Records to process:
(** With the summary computed from its issues a contract is valid, and it says that all
    critical or high issues are resolved exactly when there are none. *)
Theorem honest_contract_valid now contract_id hexad_id timestamp version files issues :
  contract_id ≠ "" → hexad_id ≠ "" → zlength issues < 2 ^ 64 →
  let contract := bind_contract_to_hexad now contract_id hexad_id
    {| sr_timestamp := timestamp; sr_version := version; sr_files_analysed := files;
       sr_issues := issues; sr_summary := from_issues issues |} in
  validate_contract contract = Ok true ∧
  (sc_all_critical_resolved contract = true ↔ Forall (λ i, si_severity i ≠ Critical) issues) ∧
  (sc_all_high_resolved contract = true ↔ Forall (λ i, si_severity i ≠ High) issues).
Proof.
  intros Hc Hh Hlen contract.
  assert (∀ sev, count_of sev (from_issues issues) = Z.of_nat (issues_of sev issues)) as Hn.
  { intros sev. rewrite from_issues_count. apply wrap_small. unfold issues_of, zlength in *.
    pose proof (length_filter (λ i, si_severity i = sev) issues). lia. }
  assert (∀ sev, (count_of sev (from_issues issues) =? 0) = true ↔
                 Forall (λ i, si_severity i ≠ sev) issues) as Hz.
  { intros sev. rewrite Hn, Z.eqb_eq. unfold issues_of. rewrite Forall_forall. split.
    - intros H0 i Hi E. assert (i ∈ filter (λ i, si_severity i = sev) issues) as Hf
        by by apply list_elem_of_filter.
      destruct (filter _ issues); [by apply elem_of_nil in Hf|done].
    - intros H0. destruct (filter _ issues) as [|i l] eqn:E; [done|].
      assert (i ∈ filter (λ i, si_severity i = sev) issues) as Hf by (rewrite E; left).
      apply list_elem_of_filter in Hf as [? ?]. exfalso. by apply (H0 i). }
  split_and!; [|exact (Hz Critical)|exact (Hz High)].
  unfold validate_contract. cbn. rewrite !bool_decide_false by done. rewrite Z.eqb_refl. cbn.
  pose proof (Hn Critical) as H1. pose proof (Hn High) as H2. cbn in H1, H2. rewrite H1, H2.
  by destruct (issues_of Critical issues), (issues_of High issues).
Qed.

(** Only the totals are compared: whatever the issues, there is a summary with which the
    contract is valid and says that nothing critical or high is left. *)
Theorem contract_hides_critical now contract_id hexad_id timestamp version files issues :
  contract_id ≠ "" → hexad_id ≠ "" → zlength issues < 2 ^ 64 →
  ∃ summary,
    let contract := bind_contract_to_hexad now contract_id hexad_id
      {| sr_timestamp := timestamp; sr_version := version; sr_files_analysed := files;
         sr_issues := issues; sr_summary := summary |} in
    validate_contract contract = Ok true ∧
    sc_all_critical_resolved contract = true ∧ sc_all_high_resolved contract = true.
Proof.
  intros Hc Hh Hlen.
  exists {| is_critical := 0; is_high := 0; is_medium := 0; is_low := 0; is_info := zlength issues |}.
  split_and!; try done. unfold validate_contract. cbn. rewrite !bool_decide_false by done.
  rewrite total_from_issues. unfold total. cbn [is_critical is_high is_medium is_low is_info].
  by rewrite Z.eqb_refl.
Qed.

End summaries.
(* ===== verification/Rbac.v ===== *)
(** * Role-based access control

    Models [src/rust-core/verisim-api/src/rbac.rs]: roles and their permissions, entity
    access lists, what a request asks for, the decision and its audit entry.  The policy
    and the log are each behind a mutex; [check_access] holds the first throughout, so its
    calls do not interleave.  A panic is [None]. *)

From S2P Require Import Prelude.
From Stdlib Require Import NArith.
From Stdlib Require String Ascii.

(** ** Requests: the [http] crate's methods *)

Inductive Method :=
| GET | POST | PUT | DELETE | HEAD | OPTIONS | CONNECT | PATCH | TRACE
| Extension (name : string).

#[export] Instance Method_eq_dec : EqDecision Method.
Proof. solve_decision. Defined.

Definition method_to_string (m : Method) : string :=
  match m with
  | GET => "GET" | POST => "POST" | PUT => "PUT" | DELETE => "DELETE" | HEAD => "HEAD"
  | OPTIONS => "OPTIONS" | CONNECT => "CONNECT" | PATCH => "PATCH" | TRACE => "TRACE"
  | Extension name => name
  end.

(** ** Permissions and roles *)

Inductive ClientRole := Reader | Writer | Admin.

Record ClientIdentity := { ci_id : string; ci_role : ClientRole }.

Inductive Permission := PRead | PWrite | PAdmin | PExecute.

#[export] Instance Permission_eq_dec : EqDecision Permission.
Proof. solve_decision. Defined.

Definition permission_to_string (p : Permission) : string :=
  match p with
  | PRead => "read" | PWrite => "write" | PAdmin => "admin" | PExecute => "execute"
  end.

Record RoleDefinition := {
  rd_name : string;
  rd_global_permissions : list Permission;
  rd_modality_permissions : gmap string (list Permission);
}.

Definition has_global_permission (rd : RoleDefinition) (permission : Permission) : bool :=
  bool_decide (permission ∈ rd_global_permissions rd).

Definition has_modality_permission (rd : RoleDefinition) (modality : string)
    (permission : Permission) : bool :=
  if has_global_permission rd permission then true
  else match rd_modality_permissions rd !! modality with
       | Some perms => bool_decide (permission ∈ perms)
       | None => false
       end.

(** ** The policy *)

Record RbacPolicy := {
  rp_roles : gmap string RoleDefinition;
  rp_entity_acls : gmap string (list (string * list Permission));
}.

Definition role_with (name : string) (global : list Permission) : RoleDefinition :=
  {| rd_name := name; rd_global_permissions := global; rd_modality_permissions := ∅ |}.

Definition RbacPolicy_default : RbacPolicy :=
  {| rp_roles :=
       <["admin" := role_with "admin" [PRead; PWrite; PAdmin; PExecute]]>
       (<["writer" := role_with "writer" [PRead; PWrite; PExecute]]>
       (<["reader" := role_with "reader" [PRead; PExecute]]> ∅));
     rp_entity_acls := ∅ |}.

Definition RbacPolicy_new : RbacPolicy := {| rp_roles := ∅; rp_entity_acls := ∅ |}.

Definition role_key (client_role : ClientRole) : string :=
  match client_role with Reader => "reader" | Writer => "writer" | Admin => "admin" end.

Definition role_for (policy : RbacPolicy) (client_role : ClientRole) : option RoleDefinition :=
  rp_roles policy !! role_key client_role.

Definition set_role (role : RoleDefinition) (policy : RbacPolicy) : RbacPolicy :=
  {| rp_roles := <[rd_name role := role]> (rp_roles policy);
     rp_entity_acls := rp_entity_acls policy |}.

Definition add_entity_acl (entity_id client_id : string) (permissions : list Permission)
    (policy : RbacPolicy) : RbacPolicy :=
  {| rp_roles := rp_roles policy;
     rp_entity_acls :=
       <[entity_id := default [] (rp_entity_acls policy !! entity_id) ++ [(client_id, permissions)]]>
         (rp_entity_acls policy) |}.

Definition check_entity_acl (policy : RbacPolicy) (entity_id client_id : string)
    (permission : Permission) : bool :=
  match rp_entity_acls policy !! entity_id with
  | Some acls =>
    existsb (λ '(cid, perms), bool_decide (cid = client_id) && bool_decide (permission ∈ perms)) acls
  | None => false
  end.
(* ===== verification/Auth.v ===== *)
(** * Authentication

    Models [src/rust-core/verisim-api/src/auth.rs]: API keys, signed tokens, the rate
    limiter and the middleware that lets a request through.  Instants of the monotonic
    clock are nanoseconds; the JSON of a token's claims is [serde_json]'s, a parameter. *)

From S2P Require Import Prelude Rbac.
From Stdlib Require Import NArith.
From Stdlib Require Import Strings.Byte.
From Stdlib Require String Ascii.
Local Open Scope Z_scope.

(** ** API keys *)

Record ApiKeyEntry := {
  ak_key_hash : string; ak_label : string; ak_role : ClientRole; ak_active : bool;
}.

Definition ApiKeyRegistry : Type := gmap string ApiKeyEntry.

Definition ApiKeyRegistry_new : ApiKeyRegistry := ∅.

Section keys.
Context {SH : Sha256}.

Definition hash_key (key : string) : string := hex_string (sha256 (String.list_byte_of_string key)).

Definition register (plaintext_key label : string) (role : ClientRole) (keys : gmap string ApiKeyEntry)
    : gmap string ApiKeyEntry :=
  let hash := hash_key plaintext_key in
  <[hash := {| ak_key_hash := hash; ak_label := label; ak_role := role; ak_active := true |}]> keys.

Definition validate (plaintext_key : string) (keys : gmap string ApiKeyEntry) : option ApiKeyEntry :=
  match keys !! hash_key plaintext_key with
  | Some entry => if ak_active entry then Some entry else None
  | None => None
  end.

Definition revoke (key_hash : string) (keys : gmap string ApiKeyEntry)
    : bool * gmap string ApiKeyEntry :=
  match keys !! key_hash with
  | Some entry =>
    (true, <[key_hash := {| ak_key_hash := ak_key_hash entry; ak_label := ak_label entry;
                            ak_role := ak_role entry; ak_active := false |}]> keys)
  | None => (false, keys)
  end.

End keys.

(** ** The rate limiter *)

Record RateLimiter := {
  rl_windows : gmap string (list Z); rl_max_requests : Z; rl_window : Z;
}.

Definition RateLimiter_new (max_requests_per_minute : Z) : RateLimiter :=
  {| rl_windows := ∅; rl_max_requests := max_requests_per_minute; rl_window := 60 * 10 ^ 9 |}.

(** [now.duration_since(t)] is zero for a later [t]. *)
Definition duration_since (now t : Z) : Z := Z.max 0 (now - t).

(** [timestamps.retain(|t| now.duration_since( *t) < self.window)] of the client's entry. *)
Definition retained (now : Z) (client_id : string) (rl : RateLimiter) : list Z :=
  filter (λ t, duration_since now t < rl_window rl) (default [] (rl_windows rl !! client_id)).

Definition set_timestamps (client_id : string) (timestamps : list Z) (rl : RateLimiter)
    : RateLimiter :=
  {| rl_windows := <[client_id := timestamps]> (rl_windows rl);
     rl_max_requests := rl_max_requests rl; rl_window := rl_window rl |}.

(** [RateLimiter::check] *)
Definition rate_check (now : Z) (client_id : string) (rl : RateLimiter) : bool * RateLimiter :=
  if rl_max_requests rl =? 0 then (true, rl)
  else
    let timestamps := retained now client_id rl in
    if rl_max_requests rl <=? wrap 32 (zlength timestamps) then
      (false, set_timestamps client_id timestamps rl)
    else (true, set_timestamps client_id (timestamps ++ [now]) rl).

Definition remaining (now : Z) (client_id : string) (rl : RateLimiter) : Z * RateLimiter :=
  if rl_max_requests rl =? 0 then (2 ^ 32 - 1, rl)
  else
    let timestamps := retained now client_id rl in
    (Z.max 0 (rl_max_requests rl - wrap 32 (zlength timestamps)),
     set_timestamps client_id timestamps rl).

(** ** Base64 *)

Definition CHARSET : list byte :=
  String.list_byte_of_string "ABCDEFGHIJKLMNOPQRSTUVWXYZabcdefghijklmnopqrstuvwxyz0123456789+/".

Definition equals_sign : byte := x3d.

Definition char_to_val (c : byte) : result string N :=
  if decide (c = equals_sign) then Ok 0%N
  else ok_or "invalid base64 character" ((N.of_nat ∘ fst) <$> list_find (λ x, x = c) CHARSET).

(** One chunk of four characters; shifts of a [u8] drop the bits that leave it. *)
Definition decode_chunk (k0 k1 k2 k3 : byte) : result string (list byte) :=
  a ← char_to_val k0;
  b ← char_to_val k1;
  c ← char_to_val k2;
  d ← char_to_val k3;
  Ok (u8 (N.lor (N.shiftl a 2) (N.shiftr b 4)) ::
      (if decide (k2 = equals_sign) then [] else [u8 (N.lor (N.shiftl b 4) (N.shiftr c 2))]) ++
      (if decide (k3 = equals_sign) then [] else [u8 (N.lor (N.shiftl c 6) d)])).

Fixpoint decode_chunks (bytes : list byte) : result string (list byte) :=
  match bytes with
  | k0 :: k1 :: k2 :: k3 :: bytes =>
    chunk ← decode_chunk k0 k1 k2 k3;
    rest ← decode_chunks bytes;
    Ok (chunk ++ rest)
  | _ => Ok []
  end.

Definition base64_decode (input : string) : result string (list byte) :=
  let bytes := String.list_byte_of_string input in
  if negb (Nat.modulo (length bytes) 4 =? 0)%nat then Err "invalid base64 length"
  else decode_chunks bytes.

(** [.replace('-', "+").replace('_', "/")] *)
Fixpoint to_standard (s : string) : string :=
  match s with
  | String.EmptyString => String.EmptyString
  | String.String a s =>
    String.String
      (if decide (a = Ascii.ascii_of_nat 45) then Ascii.ascii_of_nat 43
       else if decide (a = Ascii.ascii_of_nat 95) then slash else a)
      (to_standard s)
  end.

Definition base64url_decode (input : string) : result string (list byte) :=
  match Nat.modulo (String.length input) 4 with
  | 2%nat => base64_decode (to_standard (input +:+ "=="))
  | 3%nat => base64_decode (to_standard (input +:+ "="))
  | 0%nat => base64_decode (to_standard input)
  | _ => Err "invalid base64url length"
  end.

(** ** Tokens *)

Record AuthConfig := {
  ac_enabled : bool; ac_allow_public_health : bool; ac_rate_limit_per_minute : Z;
  ac_jwt_secret : option string;
}.

Definition AuthConfig_default : AuthConfig :=
  {| ac_enabled := false; ac_allow_public_health := true; ac_rate_limit_per_minute := 0;
     ac_jwt_secret := None |}.

(** The claims a token is asked for: [claims.get("exp").and_then(as_i64)] and the like. *)
Record Claims := { cl_exp : option Z; cl_sub : option string; cl_role : option string }.

(** [serde_json::from_slice] and the look-up of the claims; [None] is a parse error. *)
Class ClaimsJson := { parse_claims : list byte → option Claims }.

Section tokens.
Context {SH : Sha256} {CJ : ClaimsJson}.

Definition block_size : nat := 64.

Definition key_block (key : list byte) : list byte :=
  let k := if (block_size <? length key)%nat then (sha256 key : list byte) else key in
  k ++ replicate (block_size - length k) x00.

Definition xor_block (pad : byte) (block : list byte) : list byte :=
  (λ k, u8 (N.lxor (Byte.to_N pad) (Byte.to_N k))) <$> block.

Definition hmac_sha256 (data key : list byte) : list byte :=
  let inner_hash := sha256 (xor_block x36 (key_block key) ++ data) in
  sha256 (xor_block x5c (key_block key) ++ inner_hash).

Definition claimed_role (role : option string) : ClientRole :=
  match role with
  | Some r => if decide (r = "admin") then Admin else if decide (r = "writer") then Writer else Reader
  | None => Reader
  end.

(** [now] is in seconds since the epoch. *)
Definition validate_jwt (now : Z) (token : string) (config : AuthConfig)
    : result string ClientIdentity :=
  secret ← ok_or "JWT authentication not configured" (ac_jwt_secret config);
  match split_on dot token with
  | [part0; part1; part2] =>
    payload_bytes ← map_err (λ _, "Invalid JWT payload encoding") (base64url_decode part1);
    let signing_input := part0 +:+ "." +:+ part1 in
    let expected_sig :=
      hmac_sha256 (String.list_byte_of_string signing_input) (String.list_byte_of_string secret) in
    actual_sig ← map_err (λ _, "Invalid JWT signature encoding") (base64url_decode part2);
    if negb (bool_decide (expected_sig = actual_sig)) then Err "Invalid JWT signature"
    else
      claims ← ok_or "Invalid JWT payload" (parse_claims payload_bytes);
      if match cl_exp claims with Some exp => exp <? now | None => false end then
        Err "JWT token expired"
      else
        Ok {| ci_id := default "unknown" (cl_sub claims); ci_role := claimed_role (cl_role claims) |}
  | _ => Err "Invalid JWT format"
  end.

(** ** The middleware *)

Record AuthState := {
  as_config : AuthConfig; as_key_registry : gmap string ApiKeyEntry;
  as_rate_limiter : RateLimiter; as_rbac : RbacState;
}.

Definition with_rbac (config : AuthConfig) (rbac : RbacState) : AuthState :=
  {| as_config := config; as_key_registry := ∅;
     as_rate_limiter := RateLimiter_new (ac_rate_limit_per_minute config); as_rbac := rbac |}.

Definition AuthState_new (config : AuthConfig) : AuthState := with_rbac config RbacState_default.

(** What the middleware reads of a request; a header is [None] also when it is not text. *)
Record Request := {
  req_path : string; req_method : Method; req_api_key : option string;
  req_authorization : option string;
}.

(** [next.run(request)], or the answer instead. *)
Inductive Response :=
| Next
| Unauthorized (error : string)
| TooManyRequests (remaining : Z)
| Forbidden (e : AuthzError).

Definition extract_identity (now : Z) (request : Request) (auth : AuthState)
    : result Response ClientIdentity :=
  match req_api_key request with
  | Some api_key =>
    match validate api_key (as_key_registry auth) with
    | Some entry => Ok {| ci_id := ak_key_hash entry; ci_role := ak_role entry |}
    | None => Err (Unauthorized "Invalid API key")
    end
  | None =>
    match req_authorization request ≫= str_strip_prefix "Bearer " with
    | Some token => map_err Unauthorized (validate_jwt now token (as_config auth))
    | None => Err (Unauthorized
        "Authentication required. Provide X-API-Key header or Authorization: Bearer <token>")
    end
  end.

Definition set_rate_limiter (rl : RateLimiter) (auth : AuthState) : AuthState :=
  {| as_config := as_config auth; as_key_registry := as_key_registry auth;
     as_rate_limiter := rl; as_rbac := as_rbac auth |}.

Definition set_rbac (rbac : RbacState) (auth : AuthState) : AuthState :=
  {| as_config := as_config auth; as_key_registry := as_key_registry auth;
     as_rate_limiter := as_rate_limiter auth; as_rbac := rbac |}.

Definition public_health (path : string) : bool :=
  bool_decide (path = "/health") || bool_decide (path = "/ready") || bool_decide (path = "/metrics").

(** [now_secs] is the wall clock, [instant] the monotonic one; [None] is a panic. *)
Definition auth_middleware (now_secs instant : Z) (request : Request) (auth : AuthState)
    : option (Response * AuthState) :=
  if negb (ac_enabled (as_config auth)) then Some (Next, auth)
  else
    let path := req_path request in
    if ac_allow_public_health (as_config auth) && public_health path then Some (Next, auth)
    else
      match extract_identity now_secs request auth with
      | Err response => Some (response, auth)
      | Ok identity =>
        let '(admitted, rl) := rate_check instant (ci_id identity) (as_rate_limiter auth) in
        let auth := set_rate_limiter rl auth in
        if negb admitted then
          let '(rest, rl) := remaining instant (ci_id identity) rl in
          Some (TooManyRequests rest, set_rate_limiter rl auth)
        else
          '(r, rbac) ← check_authorization now_secs identity path (req_method request) (as_rbac auth);
          Some (match r with Ok _ => Next | Err e => Forbidden e end, set_rbac rbac auth)
      end.

End tokens.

Exercise directions:
Pull every line with the string "EqDecision" from the data above.

Answer section:
#[export] Instance Method_eq_dec : EqDecision Method.
#[export] Instance Permission_eq_dec : EqDecision Permission.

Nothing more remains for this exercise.